If you have to chase a guy for a first date, you've essentially done his work for him. If a guy really wants to date you, he'll ask you out. You already know based on what you wrote: if a guy isn't keep in touch after a date he's not that interested.

 

Don't waste another second with this guy. He's just not that into you, even though he IS an opportunist and had fun and made out with you. If he didn't suggest a time and place for the 2nd date, it's probably not going to happen.

 

Just want to update this thread: I did suggest a meeting with this guy and he actually agreed happily and we had a great first date. He showed much interest throughout and kept extending the date and the whole thing ended in us making out, which was completely unexpected. We also planned another date for next week. Turned out that he's pretty smooth, which kind worries me to a certain degree. However, I haven't heard much from him since the date except a quick/brief email exchange on a team's performance that we are both following. Based on my previous experience, if a guy is not all over you or keeping in touch after a date, he's not that interested. So the whole situation remains to be seen but I'm prepared for the possibility that nothing comes out of this. Judging from how I was the one who suggested meeting, etc., though, it seems to me that this guy doesn't take much initiative when it comes to dating, so I'm not sure if he's waiting for me to initiate contact or make a move, etc....
  • Author
Posted

Haha the funny thing is in the end when I mentioned how we can finally stop all those super long emails, he was like, "yeah now you have my phone number..." I found that pretty odd - most guys would say something like, "Yeah I'll text/call you..." but to him it seems like the girl has to take initiatives, like "you have my phone number now so call me..."

Posted

How frustrating.

 

And is he following through on plans for the music festival it did he not mention it?

 

What has he planned in order to see you?

 

Did he take you out on the date? Did he pay?

  • Author
Posted

Yes the music festival was actually the second date we planned for next week. For the first date we just met somewhere for lunch (which he paid the entire bill) and then he suggested that we should go take a walk somewhere so we went to a park nearby and walked around a little bit.
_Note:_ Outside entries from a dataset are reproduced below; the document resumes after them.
(* ===== verification/Intq.v ===== *)
(** * Interrupt queues (devices/intq.c)

    The circular buffer that device drivers share between interrupt handlers and threads,
    on the kernel machine of [Kernel].  [intq_getc] and [intq_putc] are split where they
    can sleep: [getc_try] and [putc_try] are one evaluation of the loop condition and,
    if the loop ends, all that follows; [wait] is the call inside the loop.  [contents] is
    the queue of bytes that the buffer stands for. *)

From stdpp Require Import base list gmap numbers.
From Stdlib Require Import ZArith Lia.
From S2P Require Import Prelude.
From S2P Require Import CString.
From S2P Require Import Kernel.

Local Open Scope Z_scope.

Definition INTQ_BUFSIZE : Z := 64.

(** struct intq; the lock is one of the kernel machine's. *)
Record intq := mk_intq {
  q_lock : lock_id;
  not_full : Z;
  not_empty : Z;
  q_buf : list Z;
  q_head : Z;
  q_tail : Z
}.

(** The address of one of the members not_full and not_empty. *)
Inductive waiter := Not_full | Not_empty.

Definition get_waiter (w : waiter) (q : intq) : Z :=
  match w with Not_full => not_full q | Not_empty => not_empty q end.

Definition set_waiter (w : waiter) (t : Z) (q : intq) : intq :=
  match w with
  | Not_full => mk_intq (q_lock q) t (not_empty q) (q_buf q) (q_head q) (q_tail q)
  | Not_empty => mk_intq (q_lock q) (not_full q) t (q_buf q) (q_head q) (q_tail q)
  end.

(** [q] is the memory of the queue before the call. *)
Definition intq_init (q : intq) (st : kstate) : intq * kstate :=
  (mk_intq (q_lock q) NULL NULL (q_buf q) 0 0, lock_init_st (q_lock q) st).

Definition next (pos : Z) : Z := Z.rem (i32 (pos + 1)) INTQ_BUFSIZE.

Definition intq_empty (q : intq) (st : kstate) : res bool :=
  ASSERT (negb (intr_get_level st));;
  Ok (q_head q =? q_tail q).

Definition intq_full (q : intq) (st : kstate) : res bool :=
  ASSERT (negb (intr_get_level st));;
  Ok (next (q_head q) =? q_tail q).

(** The condition that a thread recorded in [w] waits to become false. *)
Definition blocked_on (w : waiter) (q : intq) (st : kstate) : res bool :=
  match w with Not_full => intq_full q st | Not_empty => intq_empty q st end.

Definition wait (w : waiter) (q : intq) (st : kstate) : res (intq * kstate) :=
  ASSERT (negb (intr_context st));;
  ASSERT (negb (intr_get_level st));;
  b ← blocked_on w q st;
  ASSERT b;;
  t ← thread_current st;
  st ← thread_block st;
  Ok (set_waiter w t q, st).

Definition signal (w : waiter) (q : intq) (st : kstate) : res (intq * kstate) :=
  ASSERT (negb (intr_get_level st));;
  b ← blocked_on w q st;
  ASSERT (negb b);;
  if negb (get_waiter w q =? NULL) then
    st ← thread_unblock (get_waiter w q) st;
    Ok (set_waiter w NULL q, st)
  else Ok (q, st).

(** [intq_getc]: [None] when the queue is empty and the loop body is entered. *)
Definition getc_try (q : intq) (st : kstate) : res (option Z * intq * kstate) :=
  ASSERT (negb (intr_get_level st));;
  e ← intq_empty q st;
  if (e : bool) then
    ASSERT (negb (intr_context st));;
    Ok (None, q, st)
  else
    byte ← rd (q_buf q) (q_tail q);
    '(q, st) ← signal Not_full (mk_intq (q_lock q) (not_full q) (not_empty q) (q_buf q) (q_head q) (next (q_tail q))) st;
    Ok (Some byte, q, st).

(** [intq_putc]: [false] when the queue is full and the loop body is entered. *)
Definition putc_try (byte : Z) (q : intq) (st : kstate) : res (bool * intq * kstate) :=
  ASSERT (negb (intr_get_level st));;
  f ← intq_full q st;
  if (f : bool) then
    ASSERT (negb (intr_context st));;
    Ok (false, q, st)
  else
    b ← wr (q_buf q) (q_head q) byte;
    '(q, st) ← signal Not_empty (mk_intq (q_lock q) (not_full q) (not_empty q) b (next (q_head q)) (q_tail q)) st;
    Ok (true, q, st).

(** The two functions where the caller does not have to sleep. *)
Definition intq_getc (q : intq) (st : kstate) : res (Z * intq * kstate) :=
  '(r, q, st) ← getc_try q st;
  match r with Some byte => Ok (byte, q, st) | None => Err WouldBlock end.

Definition intq_putc (byte : Z) (q : intq) (st : kstate) : res (intq * kstate) :=
  '(done, q, st) ← putc_try byte q st;
  if (done : bool) then Ok (q, st) else Err WouldBlock.

(** ** The queue that the buffer stands for *)

Definition used (q : intq) : Z := (q_head q - q_tail q) mod INTQ_BUFSIZE.

Definition contents (q : intq) : list Z :=
  (fun k => nth (Z.to_nat ((q_tail q + k) mod INTQ_BUFSIZE)) (q_buf q) 0) <$> seqZ 0 (used q).

(** A thread is recorded as a waiter only while what it waits for is false. *)
Record intq_ok (q : intq) : Prop := mk_intq_ok {
  iq_buf : length (q_buf q) = 64%nat;
  iq_head : 0 <= q_head q < INTQ_BUFSIZE;
  iq_tail : 0 <= q_tail q < INTQ_BUFSIZE;
  iq_full : not_full q <> NULL -> length (contents q) = 63%nat;
  iq_empty : not_empty q <> NULL -> contents q = []
}.

Section Queue.
Implicit Types (q : intq) (st : kstate) (w : waiter).

Lemma next_mod pos : 0 <= pos < INTQ_BUFSIZE -> next pos = (pos + 1) mod INTQ_BUFSIZE.
Proof.
  unfold next, INTQ_BUFSIZE, i32. intros H.
  rewrite (Z.mod_small (pos + 1 + 2 ^ 31) (2 ^ 32)) by lia. rewrite Z.rem_mod_nonneg by lia. f_equal; lia.
Qed.

Lemma next_range pos : 0 <= pos < INTQ_BUFSIZE -> 0 <= next pos < INTQ_BUFSIZE.
Proof. intros H. rewrite next_mod by done. by apply Z.mod_pos_bound. Qed.

Lemma contents_length q : length (contents q) = Z.to_nat (used q).
Proof. unfold contents. by rewrite length_fmap, length_seqZ. Qed.

Lemma used_bound q : 0 <= used q < INTQ_BUFSIZE.
Proof. apply Z.mod_pos_bound. done. Qed.

Lemma contents_bound q : (length (contents q) <= 63)%nat.
Proof. rewrite contents_length. pose proof (used_bound q). unfold INTQ_BUFSIZE in *. lia. Qed.

Lemma used_nil q : 0 <= q_head q < INTQ_BUFSIZE -> 0 <= q_tail q < INTQ_BUFSIZE ->
  (q_head q =? q_tail q) = (used q =? 0).
Proof. unfold used, INTQ_BUFSIZE. intros. zcases; Z.div_mod_to_equations; lia. Qed.

Lemma used_full q : 0 <= q_head q < INTQ_BUFSIZE -> 0 <= q_tail q < INTQ_BUFSIZE ->
  (next (q_head q) =? q_tail q) = (used q =? 63).
Proof. intros Hh Ht. rewrite next_mod by done. unfold used, INTQ_BUFSIZE in *. zcases; Z.div_mod_to_equations; lia. Qed.

(** What [signal] does to the queue: it resets one waiter. *)
Lemma signal_inv w q st q' st' : signal w q st = Ok (q', st') ->
  q' = set_waiter w NULL q /\ blocked_on w q st = Ok false /\ intr_get_level st = false /\
  (st' = st \/ thread_unblock (get_waiter w q) st = Ok st').
Proof.
  unfold signal. intros H. inv_res. destruct a0; [done|].
  destruct (Z.eqb_spec (get_waiter w q) NULL) as [E|E]; simpl in H; inv_res; simplify_eq/=.
  - split; [|split; [done|split; [by destruct (intr_get_level st')|by left]]]. destruct q', w; simpl in *; by subst.
  - split; [done|split; [done|split; [by destruct (intr_get_level st)|by right]]].
Qed.

Lemma contents_waiter w t q : contents (set_waiter w t q) = contents q.
Proof. by destruct w. Qed.

Lemma contents_get q : length (q_buf q) = 64%nat -> 0 <= q_head q < INTQ_BUFSIZE -> 0 <= q_tail q < INTQ_BUFSIZE ->
  q_head q <> q_tail q ->
  contents q = nth (Z.to_nat (q_tail q)) (q_buf q) 0 ::
    contents (mk_intq (q_lock q) (not_full q) (not_empty q) (q_buf q) (q_head q) (next (q_tail q))).
Proof.
  intros Hb Hh Ht Hne. unfold contents, used. simpl. rewrite next_mod by done. unfold INTQ_BUFSIZE in *.
  replace ((q_head q - q_tail q) mod 64) with (Z.succ ((q_head q - (q_tail q + 1) mod 64) mod 64))
    by (Z.div_mod_to_equations; lia).
  pose proof (Z.mod_pos_bound (q_head q - (q_tail q + 1) mod 64) 64 ltac:(lia)).
  rewrite seqZ_cons by lia. rewrite fmap_cons. f_equal.
  - rewrite Z.add_0_r, Z.mod_small by lia. done.
  - rewrite Z.pred_succ. change (Z.succ 0) with (1 + 0). rewrite <- fmap_add_seqZ, <- list_fmap_compose. apply list_fmap_ext. intros _ k _.
    simpl. do 2 f_equal. Z.div_mod_to_equations; lia.
Qed.

Lemma contents_put q byte : length (q_buf q) = 64%nat -> 0 <= q_head q < INTQ_BUFSIZE -> 0 <= q_tail q < INTQ_BUFSIZE ->
  next (q_head q) <> q_tail q ->
  contents (mk_intq (q_lock q) (not_full q) (not_empty q) (<[Z.to_nat (q_head q) := byte]> (q_buf q)) (next (q_head q)) (q_tail q)) =
  contents q ++ [byte].
Proof.
  intros Hb Hh Ht. rewrite next_mod by done. intros Hne. unfold contents, used. simpl. unfold INTQ_BUFSIZE in *.
  replace (((q_head q + 1) mod 64 - q_tail q) mod 64) with ((q_head q - q_tail q) mod 64 + 1)
    by (Z.div_mod_to_equations; lia).
  pose proof (Z.mod_pos_bound (q_head q - q_tail q) 64 ltac:(lia)).
  rewrite seqZ_app by lia. rewrite fmap_app. f_equal.
  - apply list_fmap_ext. intros k x Hx. apply lookup_seqZ in Hx as [-> Hk].
    rewrite !nth_lookup, list_lookup_insert_ne; [done|].
    pose proof (Z.mod_pos_bound (q_tail q + (0 + Z.of_nat k)) 64 ltac:(lia)). intros E. apply Z2Nat.inj in E; [|lia..].
    Z.div_mod_to_equations; lia.
  - change (seqZ (0 + (q_head q - q_tail q) mod 64) 1) with [0 + (q_head q - q_tail q) mod 64]. simpl. f_equal.
    replace ((q_tail q + (0 + (q_head q - q_tail q) mod 64)) mod 64) with (q_head q) by (Z.div_mod_to_equations; lia).
    rewrite nth_lookup. rewrite list_lookup_insert_eq by lia. done.
Qed.

Lemma getc_inv q st r q' st' : intq_ok q -> getc_try q st = Ok (r, q', st') ->
  intq_ok q' /\ q_lock q' = q_lock q /\
  match r with
  | None => q' = q /\ st' = st /\ contents q = []
  | Some byte => contents q = byte :: contents q'
  end.
Proof.
  intros [Hb Hh Ht Hf He] H. unfold getc_try in H. inv_res. unfold intq_empty in Ha0. inv_res. subst.
  destruct (Z.eqb_spec (q_head q) (q_tail q)) as [E|E]; inv_res; simplify_eq.
  { repeat split; try done; try lia. unfold contents, used. by rewrite E, Z.sub_diag. }
  destruct a0 as [q1 st1]. inv_res. simplify_eq. apply signal_inv in Ha2 as (-> & Hbl & _).
  rewrite (rd_default _ _ 0) in Ha0 by (unfold INTQ_BUFSIZE in *; lia). simplify_eq.
  pose proof (contents_get q Hb Hh Ht E) as Hc. rewrite contents_waiter. split; [|done].
  pose proof (next_range (q_tail q) Ht). split; simpl; try done.
  intros Hn. apply He in Hn. by rewrite Hn in Hc.
Qed.

Lemma putc_inv byte q st r q' st' : intq_ok q -> putc_try byte q st = Ok (r, q', st') ->
  intq_ok q' /\ q_lock q' = q_lock q /\
  if r then contents q' = contents q ++ [byte] else q' = q /\ st' = st /\ length (contents q) = 63%nat.
Proof.
  intros [Hb Hh Ht Hf He] H. unfold putc_try in H. inv_res. unfold intq_full in Ha0. inv_res. subst.
  destruct (Z.eqb_spec (next (q_head q)) (q_tail q)) as [E|E]; inv_res; simplify_eq.
  { repeat split; try done; try lia. rewrite contents_length. apply Z.eqb_eq in E. rewrite used_full in E by done. lia. }
  destruct a0 as [q1 st1]. inv_res. simplify_eq. apply signal_inv in Ha2 as (-> & Hbl & _).
  apply wr_ok_inv in Ha0 as [_ ->]. pose proof (contents_put q byte Hb Hh Ht E) as Hc. rewrite contents_waiter. split; [|done].
  pose proof (next_range (q_head q) Hh). split; simpl; try done; [by rewrite length_insert|].
  intros Hn. apply Hf in Hn. exfalso. apply E, Z.eqb_eq. rewrite used_full by done. rewrite contents_length in Hn. lia.
Qed.

Lemma wait_inv w q st q' st' : intq_ok q -> wait w q st = Ok (q', st') ->
  intq_ok q' /\ q_lock q' = q_lock q /\ contents q' = contents q.
Proof.
  intros [Hb Hh Ht Hf He] H. unfold wait in H. inv_res. simplify_eq. rewrite contents_waiter.
  assert (match w with Not_full => length (contents q) = 63%nat | Not_empty => contents q = [] end) as Hw.
  { destruct w; simpl in Ha1; unfold intq_full, intq_empty in Ha1; inv_res; [rewrite used_full in Ha1 by done|rewrite used_nil in Ha1 by done]; apply Z.eqb_eq in Ha1.
    - rewrite contents_length. lia.
    - apply length_zero_iff_nil. rewrite contents_length. lia. }
  destruct w; (split; [split; simpl; done|done]).
Qed.

Lemma intq_init_ok q st : length (q_buf q) = 64%nat ->
  intq_ok (intq_init q st).1 /\ contents (intq_init q st).1 = [] /\ q_lock (intq_init q st).1 = q_lock q.
Proof. intros H. split; [by split|done]. Qed.
End Queue.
And in the end when we were hugging goodbye he kissed me and that dragged the whole date a bit longer. He seemed really bold, smooth, and sexually assertive, like someone who knows what he's doing pretty well ... so I'm not sure if he's playing games with me. Anyway, I think I always get attached too easily especially when I met someone I'm interested in, but if the feelings aren't mutual I can move on. It just seems to me during the date that this was mutual, though.